When navigation requires travelling along familiar habitual routes evidence indicates that stimulus–response

associations stored in the dorsal striatum allow an animal to determine in which direction to proceed and when they have travelled far enough to arrive at the goal 1, 2 and 3]. However, when navigation relies on determining self-location in the environment and computing the spatial relationship to the goal, the hippocampus and connected structures of the medial temporal lobe (MTL), such as the entorhinal cortex, are needed for navigation 4, 5, 6, 7 and 8]. MTL and striatum also operate as Selleck PLX4032 part of a wider brain network serving navigation. In summary, it is thought the parahippocampal cortex supports the recognition of specific views and the retrosplenial cortex converts between allocentric (environment-bound) representations in hippocampal–entorhinal regions to egocentric representations in posterior parietal cortex 9•, 10 and 11]. In addition, the prefrontal cortex is thought to aid route planning, decision-making and switching between navigation Olaparib solubility dmso strategies 12 and 13] and the cerebellum is required when navigation involves monitoring self-motion [14]. Here we focus on the role of the hippocampus and entorhinal cortex because of recent discoveries from functional magnetic resonance imaging (fMRI) and single unit recording

studies and the development of new computational models. Electrophysiological investigations have revealed several distinct neural representations of self-location (see Figure 1 and for review [15]). Briefly, place cells found in hippocampal regions CA3 and CA1 signal the animal’s presence in particular regions of space; the cells’ place fields [16] (Figure 1a).

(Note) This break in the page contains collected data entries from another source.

(** C7, the claim refuted.  Two evaluations in a row, in a world whose
    draws are 0 for the first and 1/2 for the second, give different
    records: the first net balance is 7.5 MW lower. *)
Lemma mock_data_not_repeatable :
  let first := mockSimulationData shifting start in
  let second := mockSimulationData shifting (snd first) in
  fst first <> fst second.
Proof.
  intros first second H.
  set (c1 := {| random_calls := 120; now_calls := 24 |}).
  assert (Hc : snd first = c1).
  { subst first. unfold mockSimulationData, Array_from.
    rewrite (Array_from_aux_calls mockPoint shifting after_point)
      by (intros; apply mockPoint_calls).
    reflexivity. }
  assert (H1 : nth_error (fst first) 0 = Some (fst (mockPoint 0 shifting start)))
    by (apply mockSimulationData_nth; lia).
  assert (H2 : nth_error (fst second) 0 = Some (fst (mockPoint 0 shifting c1))).
  { subst second. rewrite Hc. apply mockSimulationData_nth. lia. }
  rewrite H, H2 in H1.
  assert (Hn : num "net_balance_mw" (fst (mockPoint 0 shifting c1))
               = num "net_balance_mw" (fst (mockPoint 0 shifting start)))
    by congruence.
  rewrite !mock_net_balance in Hn.
  rewrite !shifting_draw in Hn.
  change (random_calls c1) with 120%nat in Hn.
  change (random_calls start) with 0%nat in Hn.
  destruct (Nat.ltb_spec 120 120); [lia |].
  destruct (Nat.ltb_spec 0 120); [| lia].
  lra.
Qed.

(** C7, as amended.  The mock data is a function of the answers of
    Math.random() and Date.now(): two evaluations that meet the same 120
    draws and the same 24 clock readings give the same records, field by
    field, and leave the same call counts. *)
Theorem mock_data_determined_by_world (w1 w2 : World) (c : Calls) :
  agree w1 w2 c 120 24 ->
  mockSimulationData w1 c = mockSimulationData w2 c.
Proof.
  intros Ha. unfold mockSimulationData, Array_from.
  apply Array_from_mockPoint_agree. exact Ha.
Qed.

Lemma mock_data_determined_by_world_witness :
  mockSimulationData calm start = mockSimulationData shifting start.
Proof.
  apply (mock_data_determined_by_world calm shifting start).
  split; intros k Hk; simpl in *.
  - destruct (Nat.ltb_spec k 120); [reflexivity | lia].
  - reflexivity.
Defined.

End DeterminismProofs.

(** ** The simulation request *)

Section RequestProofs.

Import Js Index.

Lemma requestBody_turbine_availability (s : State) :
  num "turbine_availability" (requestBody s)
  = if multipleTurbineFailure (faults s) then 0.25
    else if turbineFailure (faults s) then 0.5
    else turbineAvailability s.
Proof. reflexivity. Qed.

Place fields are broadly stable between visits to familiar locations but remap whenever a novel environment is encountered, Mirabegron quickly forming a new and distinct representation 17 and 18]. Grid cells, identified in entorhinal

cortex, and subsequently in the pre-subiculum and para-subiculum, also signal self-location but do so with multiple receptive fields distributed in a striking hexagonal array 19 and 20] (Figure 1b). Head direction cells, found throughout the limbic system, provide a complementary representation, signalling facing direction; with each cell responding only when the animal’s head is within a narrow range of orientations in the horizontal plane (e.g. [21], Figure 1c). Other similar cell types are also known, for example border cells which signal proximity to environmental boundaries [22] and conjunctive grid cells which respond to both position and facing direction [23]. It is likely that these spatial representations are a common feature of the mammalian brain, at the very least grid cells and place cells have been found in animals as diverse as bats, humans, and rodents [15].